Development of the aza-Prins reaction; synthesis and biological evaluation of JBIR-102

Human malignant pleural mesothelioma is an aggressive (fatal) lung cancer which is always associated with previous asbestos exposure. Typically symptoms do not appear until 35-40 years after the original exposure, with life expectancy then 12-18 months. There is no known cure for mesothelioma: traditional chemotherapeutic cancer treatments have had little impact on the disease and radiotherapy or partial pleurectomy have only very limited impact on life expectancy. However, very little in the way of mesothelioma research is taking place, as it is frequently not considered to be a ‘big enough market’ (<1% of all cancers in the U.K. approximately 2300 deaths per annum). Consequently there are currently no novel drugs in development for this disease. A second reason is that there have been no reported good lead compounds as a starting point for the drug discovery process. Hence any projects - such as this one - looking to address our fundamental knowledge of mesothelioma will be of significant societal impact.
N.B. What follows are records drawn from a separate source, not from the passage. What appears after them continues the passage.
(* ===== verification/A64CorrectBits.v ===== *)
(** The translation of bit-field moves and of the operations that count or reverse bits
    is correct. *)
From stdpp Require Import list.
From S2P Require Import Prelude Bits IrOpcodes A64Imm Ir A64Jit IrSem IrWf IrExec IrArith ConstPropProps GetSet GetSetSem GetSetSound IrEmitter EmitLogic A64Spec A64Visitor A64Rules A64Correct A64CorrectData.
Import Op(Opcode).
Local Open Scope Z_scope.

(** ** Bits *)
Lemma rotated_bit w x r i : 0 <= r < w -> in_range w x -> 0 <= i < w -> Z.testbit (rotate_right w x r) i = Z.testbit x ((i + r) mod w).
Proof.
  intros Hr Hx Hi. unfold rotate_right. rewrite (Z.mod_small r) by lia. destruct (Z.eqb_spec r 0) as [->|Hr0]; [by rewrite Z.add_0_r, Z.mod_small by lia|].
  rewrite bit.testbit_wrap, Z.lor_spec, Z.shiftr_spec, Z.shiftl_spec by lia. rewrite (proj2 (Z.ltb_lt i w)) by lia. cbn [andb]. destruct (Z.lt_ge_cases (i + r) w).
  - rewrite Z.mod_small, (Z.testbit_neg_r x (i - (w - r))) by lia. by rewrite orb_false_r.
  - rewrite (bit.testbit_above w ltac:(lia) x (i + r)) by (done || lia). replace ((i + r) mod w) with (i - (w - r)); [done|]. apply (Z.mod_unique _ _ 1); lia.
Qed.
Lemma shiftl_bit x p i : 0 <= p -> 0 <= i -> Z.testbit (x * 2 ^ p) i = (p <=? i) && Z.testbit x (i - p).
Proof. intros Hp Hi. rewrite <- Z.shiftl_mul_pow2, Z.shiftl_spec by lia. destruct (Z.leb_spec p i); [done|]. by rewrite Z.testbit_neg_r by lia. Qed.
Lemma swrap_bit n x i : 0 < n -> 0 <= i -> Z.testbit (swrap n x) i = Z.testbit x (Z.min i (n - 1)).
Proof.
  intros Hn Hi. rewrite <- swrap_wrap. pose proof (wrap_range n x ltac:(lia)) as Hr. destruct (Z.lt_ge_cases i (n - 1)) as [Hl|Hg].
  - rewrite Z.min_l by lia. transitivity (Z.testbit (wrap n (swrap n (wrap n x))) i); [by rewrite bit.testbit_wrap, (proj2 (Z.ltb_lt i n)) by lia|]. rewrite wrap_swrap, wrap_wrap, bit.testbit_wrap by lia. by rewrite (proj2 (Z.ltb_lt i n)) by lia.
  - rewrite Z.min_r by lia. transitivity (Z.testbit (wrap n x) (n - 1)); [|by rewrite bit.testbit_wrap, (proj2 (Z.ltb_lt (n - 1) n)) by lia]. rewrite swrap_msb by done. unfold in_range in Hr. pose proof (testbit_msb n (wrap n x) Hn Hr) as Hm.
    assert (Hp : 2 ^ n = 2 * 2 ^ (n - 1)) by (rewrite <- Z.pow_succ_r by lia; f_equal; lia). pose proof (Z.pow_le_mono_r 2 (n - 1) i ltac:(lia) ltac:(lia)) as Hpi.
    rewrite Z.testbit_odd, Z.shiftr_div_pow2 by lia. destruct (Z.testbit (wrap n x) (n - 1)); symmetry in Hm; [apply Z.leb_le in Hm|apply Z.leb_gt in Hm].
    + replace ((wrap n x - 2 ^ n) / 2 ^ i) with (-1); [done|]. apply (Z.div_unique _ _ _ (wrap n x - 2 ^ n + 2 ^ i)); lia.
    + by rewrite Z.sub_0_r, Z.div_small by lia.
Qed.

(** ** Masks of bit fields *)
Section Field.
Context (w R S : Z) (HR : 0 <= R < w) (HS : 0 <= S < w).
Let len := field_length R S.
Let pos := field_position w R S.
Lemma field_place : 0 < len /\ 0 <= pos /\ pos + len <= w.
Proof. unfold len, pos, field_length, field_position. destruct (Z.leb_spec R S); lia. Qed.
Definition inside (i : Z) : bool := (pos <=? i) && (i <? pos + len).
Lemma mask_turn : (S - R) mod w = if R <=? S then S - R else S - R + w.
Proof. destruct (Z.leb_spec R S); symmetry; [apply (Z.mod_unique _ _ 0)|apply (Z.mod_unique _ _ (-1))]; lia. Qed.
Lemma mask_end i : (i <=? (S - R) mod w) = (i <? pos + len).
Proof. rewrite mask_turn. unfold pos, len, field_position, field_length. destruct (Z.leb_spec R S); match goal with |- (?a <=? ?b) = (?c <? ?d) => destruct (Z.leb_spec a b), (Z.ltb_spec c d); done || lia end. Qed.
Lemma turned i : 0 <= i < w -> (i + R) mod w = if i + R <? w then i + R else i + R - w.
Proof. intros Hi. destruct (Z.ltb_spec (i + R) w); symmetry; [apply (Z.mod_unique _ _ 0)|apply (Z.mod_unique _ _ 1)]; lia. Qed.
Lemma mask_inside i : 0 <= i < w -> ((i + R) mod w <=? S) && (i <? pos + len) = inside i.
Proof.
  intros Hi. rewrite turned by done. unfold inside. rewrite andb_comm, (andb_comm (pos <=? i)). destruct (Z.ltb_spec i (pos + len)) as [Hlt|]; [|done]. cbn [andb]. unfold pos, len, field_position, field_length in *.
  destruct (Z.leb_spec R S), (Z.ltb_spec (i + R) w); try lia; match goal with |- (?a <=? ?b) = (?c <=? ?d) => destruct (Z.leb_spec a b), (Z.leb_spec c d); done || lia end.
Qed.
Lemma moved_bit x i : 0 <= i < w -> inside i = true -> Z.testbit x ((i + R) mod w) = Z.testbit (field_bits R S x) (i - pos).
Proof.
  intros Hi [Hp Hl]%andb_true_iff. apply Z.leb_le in Hp. apply Z.ltb_lt in Hl. rewrite turned by done. unfold field_bits, pos, len, field_position, field_length in *. destruct (Z.leb_spec R S).
  - rewrite bit.testbit_wrap, <- Z.shiftr_div_pow2, Z.shiftr_spec by lia. rewrite (proj2 (Z.ltb_lt (i - 0) _)), (proj2 (Z.ltb_lt (i + R) w)) by lia. cbn [andb]. f_equal. lia.
  - rewrite bit.testbit_wrap by lia. rewrite (proj2 (Z.ltb_lt (i - (w - R)) _)), (proj2 (Z.ltb_ge (i + R) w)) by lia. cbn [andb]. f_equal. lia.
Qed.
Lemma top_bit x : in_range w x -> Z.testbit (field_bits R S x) (len - 1) = Z.testbit x S.
Proof.
  intros Hx. unfold field_bits, len, field_length. destruct (Z.leb_spec R S); rewrite bit.testbit_wrap by lia; (rewrite (proj2 (Z.ltb_lt _ _)) by lia); cbn [andb]; [rewrite <- Z.shiftr_div_pow2, Z.shiftr_spec by lia|]; f_equal; lia.
Qed.
Lemma field_range x : in_range len (field_bits R S x).
Proof. unfold field_bits, len, field_length. destruct (R <=? S) eqn:E; apply wrap_range; [apply Z.leb_le in E|]; lia. Qed.
(** The three moves, bit by bit. *)
Lemma unsigned_bit old x i : 0 <= i < w -> Z.testbit (unsigned_field old (field_bits R S x) len pos) i = inside i && Z.testbit x ((i + R) mod w).
Proof.
  intros Hi. pose proof field_place. unfold unsigned_field. rewrite shiftl_bit by lia. destruct (inside i) eqn:E; [rewrite (moved_bit x i Hi E); apply andb_true_iff in E as [-> _]; done|].
  destruct (Z.leb_spec pos i) as [Hp|]; [|done]. apply (bit.testbit_above len); [lia|apply field_range|]. unfold inside in E. rewrite (proj2 (Z.leb_le pos i)) in E by done. apply Z.ltb_ge in E. lia.
Qed.
Lemma signed_bit old x i : in_range w x -> 0 <= i < w -> Z.testbit (signed_field old (field_bits R S x) len pos) i = if i <? pos + len then inside i && Z.testbit x ((i + R) mod w) else Z.testbit x S.
Proof.
  intros Hx Hi. pose proof field_place. unfold signed_field. rewrite shiftl_bit by lia. destruct (Z.leb_spec pos i) as [Hp|Hp].
  - rewrite swrap_bit by lia. cbn [andb]. destruct (Z.ltb_spec i (pos + len)) as [Hl|Hl].
    + assert (E : inside i = true) by (unfold inside; rewrite (proj2 (Z.leb_le pos i)), (proj2 (Z.ltb_lt i (pos + len))); done). rewrite E, (moved_bit x i Hi E). cbn [andb]. f_equal. lia.
    + rewrite Z.min_r by lia. by apply top_bit.
  - assert (E : inside i = false) by (unfold inside; by rewrite (proj2 (Z.leb_gt pos i))). rewrite E, (proj2 (Z.ltb_lt i (pos + len))) by lia. done.
Qed.
Lemma insert_bit old x i : 0 <= i < w -> Z.testbit (insert_field old (field_bits R S x) len pos) i = if inside i then Z.testbit x ((i + R) mod w) else Z.testbit old i.
Proof.
  intros Hi. pose proof field_place as (P1 & P2 & P3). unfold insert_field. rewrite <- replace_bits by (done || apply field_range). rewrite Z.lor_spec, Z.land_spec, Z.lnot_spec, !Z.shiftl_spec by lia. destruct (inside i) eqn:E.
  - rewrite (moved_bit x i Hi E). apply andb_true_iff in E as [Hp%Z.leb_le Hl%Z.ltb_lt]. rewrite Z.ones_spec_low by lia. by rewrite andb_false_r.
  - unfold inside in E. destruct (Z.leb_spec pos i); [|rewrite (Z.testbit_neg_r (Z.ones len)), (Z.testbit_neg_r (field_bits R S x)) by lia; cbn [negb]; by rewrite andb_true_r, orb_false_r]. apply Z.ltb_ge in E. rewrite Z.ones_spec_high, (bit.testbit_above len P1 _ _ (field_range x)) by lia. cbn [negb]. by rewrite andb_true_r, orb_false_r.
Qed.
End Field.
Lemma element_width sf imms : 0 <= imms < width_bits sf -> element_size sf imms = width_bits sf /\ 2 <= size_number sf imms.
Proof.
  intros Hi. unfold element_size, size_number. destruct sf; cbn [width_bits] in *.
  - assert (Z.log2 (64 + (63 - imms)) = 6) as -> by (apply Z.log2_unique; simpl; lia). split; [done|lia].
  - assert (Z.log2 (0 + (63 - imms)) = 5) as -> by (apply Z.log2_unique; simpl; lia). split; [done|lia].
Qed.
Lemma bitfield_masks_spec sf N immr imms : in_range 6 immr -> in_range 6 imms -> let w := width_bits sf in
  match visitor.bitfield_masks sf N immr imms with
  | None => xorb sf N || (w <=? immr) || (w <=? imms) = true
  | Some (wm, tm) => xorb sf N || (w <=? immr) || (w <=? imms) = false /\ 0 <= immr < w /\ 0 <= imms < w /\ in_range 64 wm /\ in_range 64 tm /\
      forall i, 0 <= i < w -> Z.testbit wm i = ((i + immr) mod w <=? imms) /\ Z.testbit tm i = (i <=? (imms - immr) mod w)
  end.
Proof.
  intros Hr Hs w. assert (Hcond : (sf && negb N) || (negb sf && (N || bit.get_bit 32 5 immr || bit.get_bit 32 5 imms)) = xorb sf N || (w <=? immr) || (w <=? imms)).
  { pose proof (amount_fits sf immr Hr) as H1. pose proof (amount_fits sf imms Hs) as H2. unfold w. rewrite <- H1, <- H2. destruct sf, N; simpl; done. }
  unfold visitor.bitfield_masks. rewrite <- Hcond. destruct (sf && negb N) eqn:E1; [done|]. cbn [orb] in *. destruct (negb sf && _) eqn:E2; [done|]. symmetry in Hcond. apply orb_false_iff in Hcond as [[HN Hr2]%orb_false_iff Hs2].
  apply xorb_eq in HN as <-. apply Z.leb_gt in Hr2, Hs2. unfold in_range in Hr, Hs. destruct (DecodeBitMasks_spec sf imms immr false Hs Hr) as [Hnone Hsome]. destruct (element_width sf imms) as [He Hsz]; [unfold w in Hs2; lia|].
  rewrite He, (Z.mod_small imms), (Z.mod_small immr) in * by (fold w; lia). fold w in Hsome. destruct (DecodeBitMasks sf imms immr false) as [[wm tm]|]; [|destruct (proj1 Hnone eq_refl) as [?|[? _]]; [lia|done]].
  destruct (Hsome wm tm eq_refl) as (Hw & Ht & Hb & _). split_and!; try done; try lia. intros i Hi. destruct (Hb i) as [-> ->]; [unfold w in Hi; destruct sf; simpl in Hi; lia|]. rewrite (Z.mod_small i) by lia. done.
Qed.

Section Bits.
Context {St : Type} `{A64Flow St} (s0 : St).
Abbreviation emits := (emits s0).
Abbreviation translates := (translates s0).
Implicit Types (sh : Shadow) (s : St).
Lemma imm8_holds sh n : 0 <= n < 64 -> holds sh (ir.Imm8 n) Ty.U8 n.
Proof. intros Hn. apply imm_holds; [done|]. unfold tv_ok, in_range. simpl. lia. Qed.
(** Two numbers with the same bits below the width. *)
Lemma same_low_bits w n v v' (s : St) : 0 < w -> (forall i, 0 <= i < w -> Z.testbit v i = Z.testbit v' i) -> set_X w n v s = set_X w n v' s.
Proof. intros Hw Hb. apply set_X_eq. apply Z.bits_inj'. intros i Hi. rewrite !bit.testbit_wrap by lia. destruct (Z.ltb_spec i w); [|done]. by rewrite Hb by lia. Qed.
Ltac low_bits := repeat rewrite ?bit.testbit_wrap, ?Z.lor_spec, ?Z.land_spec, ?Z.lxor_spec by lia; repeat match goal with Hi : 0 <= ?i < ?w |- context [?i <? ?w] => rewrite (proj2 (Z.ltb_lt i w)) by apply Hi end; cbn [andb].
Lemma UBFM_ok sf N immr imms Rn Rd : in_range 6 immr -> in_range 6 imms -> 0 <= Rn < 32 -> 0 <= Rd < 32 -> translates (visitor.UBFM sf N immr imms Rn Rd) (fun _ => bit_field unsigned_field sf N immr imms Rn Rd).
Proof.
  intros Hr Hs Hn Hd sh s Ho Ht. unfold visitor.UBFM, bit_field. pose proof (bitfield_masks_spec sf N immr imms Hr Hs) as Hm. destruct (visitor.bitfield_masks sf N immr imms) as [[wm tm]|]; [|rewrite Hm; by apply ReservedValue_ok].
  destruct Hm as (-> & HR & HS & Rw & Rt & Hb). pose proof (grows_refl sh) as G. pose proof (operand_width sf) as Hw.
  emit rule_X. value v1 Hv1. pose proof (ty_range _ _ _ _ Hv1) as Rx. emit rule_RotateRight; [apply imm8_holds; lia|]. value v2 Hv2. emit rule_I. value v3 Hv3. emit rule_And. value v4 Hv4. intros _. emit rule_I. value v5 Hv5. emit rule_And. value v6 Hv6. intros _.
  emit rule_set_X. state. erewrite same_low_bits; [by apply emits_done|lia|]. intros i Hi. rewrite unsigned_bit by lia. low_bits. destruct (Hb i Hi) as [-> ->]. rewrite rotated_bit, mask_end, <- mask_inside by (done || lia).
  by destruct (Z.testbit _ _), (_ <=? imms), (i <? _).
Qed.
Lemma rule_ReplicateBit sf a x bit (Q : Value -> Shadow -> St -> Prop) sh s : sh_open sh = true -> holds sh a (ty sf) x -> 0 <= bit < width_bits sf ->
  gives sf sh (if Z.testbit x bit then Z.ones (width_bits sf) else 0) Q s -> emits (ir.ReplicateBit a bit) Q sh s.
Proof.
  intros Ho Ha Hb HQ. apply emits_bind. eapply rule_is_32; [exact Ha|]. assert (H8 : holds sh (ir.Imm8 bit) Ty.U8 bit) by (apply imm8_holds; destruct sf; simpl in Hb; lia). unfold gives in HQ.
  destruct sf; cbn [negb width_bits] in *; (apply emits_bind, emits_assert; [apply Z.ltb_lt; lia|]).
  - eapply (rule_operation s0 _ [Ty.U64; Ty.U8] Ty.U64 _ [x; bit]); [split; vm_compute; reflexivity|done|done|reflexivity|]. intros v sh' G Hv _. apply HQ; [done|]. cbn [zip_with nth snd] in Hv. by rewrite Z.mod_small in Hv by lia.
  - eapply (rule_operation s0 _ [Ty.U32; Ty.U8] Ty.U32 _ [x; bit]); [split; vm_compute; reflexivity|done|done|reflexivity|]. intros v sh' G Hv _. apply HQ; [done|]. cbn [zip_with nth snd] in Hv. by rewrite Z.mod_small in Hv by lia.
Qed.
Lemma SBFM_ok sf N immr imms Rn Rd : in_range 6 immr -> in_range 6 imms -> 0 <= Rn < 32 -> 0 <= Rd < 32 -> translates (visitor.SBFM sf N immr imms Rn Rd) (fun _ => bit_field signed_field sf N immr imms Rn Rd).
Proof.
  intros Hr Hs Hn Hd sh s Ho Ht. unfold visitor.SBFM, bit_field. pose proof (bitfield_masks_spec sf N immr imms Hr Hs) as Hm. destruct (visitor.bitfield_masks sf N immr imms) as [[wm tm]|]; [|rewrite Hm; by apply ReservedValue_ok].
  destruct Hm as (-> & HR & HS & Rw & Rt & Hb). pose proof (grows_refl sh) as G. pose proof (operand_width sf) as Hw.
  emit rule_X. value v1 Hv1. pose proof (ty_range _ _ _ _ Hv1) as Rx. emit rule_RotateRight; [apply imm8_holds; lia|]. value v2 Hv2. emit rule_I. value v3 Hv3. emit rule_And. value v4 Hv4. intros _. emit rule_ReplicateBit. value v5 Hv5.
  emit rule_I; [by apply not_range|]. value v6 Hv6. emit rule_And. value v7 Hv7. intros _. emit rule_I. value v8 Hv8. emit rule_And. value v9 Hv9. intros _. emit rule_Or. value v10 Hv10.
  emit rule_set_X. state. erewrite same_low_bits; [by apply emits_done|lia|]. intros i Hi. rewrite signed_bit by (done || lia). low_bits. rewrite bit.testbit_not by lia. destruct (Hb i Hi) as [-> ->].
  rewrite rotated_bit, mask_end, <- mask_inside by (done || lia). assert (Hrep : Z.testbit (if Z.testbit (X (width_bits sf) Rn s) imms then Z.ones (width_bits sf) else 0) i = Z.testbit (X (width_bits sf) Rn s) imms).
  { destruct (Z.testbit (X _ _ _) imms); [by apply Z.ones_spec_low|apply Z.bits_0]. }
  rewrite Hrep. by destruct (i <? _), (_ <=? imms), (Z.testbit _ imms), (Z.testbit _ (_ mod _)).
Qed.
Lemma BFM_ok sf N immr imms Rn Rd : in_range 6 immr -> in_range 6 imms -> 0 <= Rn < 32 -> 0 <= Rd < 32 -> translates (visitor.BFM sf N immr imms Rn Rd) (fun _ => bit_field insert_field sf N immr imms Rn Rd).
Proof.
  intros Hr Hs Hn Hd sh s Ho Ht. unfold visitor.BFM, bit_field. pose proof (bitfield_masks_spec sf N immr imms Hr Hs) as Hm. destruct (visitor.bitfield_masks sf N immr imms) as [[wm tm]|]; [|rewrite Hm; by apply ReservedValue_ok].
  destruct Hm as (-> & HR & HS & Rw & Rt & Hb). pose proof (grows_refl sh) as G. pose proof (operand_width sf) as Hw.
  emit rule_X. value v0 Hv0. emit rule_X. value v1 Hv1. pose proof (ty_range _ _ _ _ Hv1) as Rx. emit rule_I; [by apply not_range|]. value v2 Hv2. emit rule_And. value v3 Hv3. intros _. emit rule_RotateRight; [apply imm8_holds; lia|]. value v4 Hv4.
  emit rule_I. value v5 Hv5. emit rule_And. value v6 Hv6. intros _. emit rule_Or. value v7 Hv7. emit rule_I; [by apply not_range|]. value v8 Hv8. emit rule_And. value v9 Hv9. intros _. emit rule_I. value v10 Hv10. emit rule_And. value v11 Hv11. intros _. emit rule_Or. value v12 Hv12.
  emit rule_set_X. state. erewrite same_low_bits; [by apply emits_done|lia|]. intros i Hi. rewrite insert_bit by (done || lia). low_bits. rewrite !bit.testbit_not by lia. destruct (Hb i Hi) as [-> ->].
  rewrite rotated_bit, mask_end, <- mask_inside by (done || lia). by destruct (i <? _), (_ <=? imms), (Z.testbit (X _ Rd s) i), (Z.testbit (X _ Rn s) _).
Qed.
End Bits.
This project aimed to study a novel, newly isolated natural product, named JBIR-102, and its associated anti-mesothelioma activity. This was addressed in two ways: first by the development of the aza-Prins reaction - a novel piece of synthetic chemistry to prepare nitrogen-containing heterocyclic structures and second to apply this developed method to the synthesis of JBIR-102. Within this, the first aim - developing the aza-Prins reaction - was achieved very successfully and the second half of the project was well advanced at the end of the contract.

There were two overall aims for the project - developing and optimising the aza-Prins (and related) reactions for the preparation of nitrogen-containing heterocyclic structures, and second applying this to the total synthesis of JBIR-102.

During the project, the aza-Prins and aza-silyl-Prins reactions have been developed as a rapid method to prepare piperidines and related nitrogen-containing heterocycles. Specifically, the aza-Prins reaction has been:
a) optimised i.e. many different reaction conditions have been screened to find the best conditions. Variables studied included the choice of acid employed to catalyse the reaction (Bronsted or Lewis acids), solvents, temperature and reaction times.
b) the reaction was developed initially in a racemic form but crucially developed into an asymmetric version to give piperidines as a single enantiomer in very high yields. This involved the development of a novel chiral auxiliary.
c) an additional novel reaction - the aza-silyl-Prins reaction - related to the aza-Prins reaction, has also been developed and optimised.
d) adapted and modified to produce fused aza-bicycles (the core structural architecture found in JBIR-102).

Concerning the total synthesis and biological evaluation of JBIR-102, a large number of fused aza-bicyclic containing compounds have been prepared using the methodology prepared in the first part of the project. These are simplified versions of JBIR-102, containing some (but not all) of the structural features of the natural product. These are crucially undergoing biological evaluation to give an indication of the mode of action of JBIR-102. As a result of the action, additional funding has been secured (from the University Alliance DTA Co-FUND scheme) to continue the project and complete the synthesis of JBIR-102.

The work has been presented either by the Fellow or by the PI at several international conferences, including:
1. Royal Society of Chemisty Heterocyclic & Synthesis Group Grasmere International Heterocyclic Meeting (May 2017)
2. International Society of Heterocyclic Chemistry (ISHC), Regensburg Germany, September 2017
3. Anglo-Indian RSC-NOST Meeting, Leeds, September 2017
4. SCI-RSC Celebration of Organic Chemistry (UCB, Belgium, Sept 2018)
5. Action Mesothelioma Days (Leeds, UK) in July 2017 and July 2018

The first paper was accepted for publication in Organic Letters in November 2018, and at least 3 more are being drafted for submission.

The progress beyond the state of the art is the development of a completely new and novel method for the asymmetric synthesis of important nitrogen-containing heterocyclic rings - a revolutionary approach giving piperidines as a single enantiomer. This has fundamental applications in the synthesis of natural products and pharmaceutically active compounds, where it is crucial that compounds are obtained as a single enantiomer.
Second, the now proven ability to apply this method to the synthesis of complex natural products means that this methodology with be of great use to researchers world wide.
Third, the library of novel compounds prepared - in the region of 45-50 compounds - are being screened and tested against mesothelioma cell lines and will, when the results are obtained, provide crucial informal about this cancer and avenues for the development of novel therapies.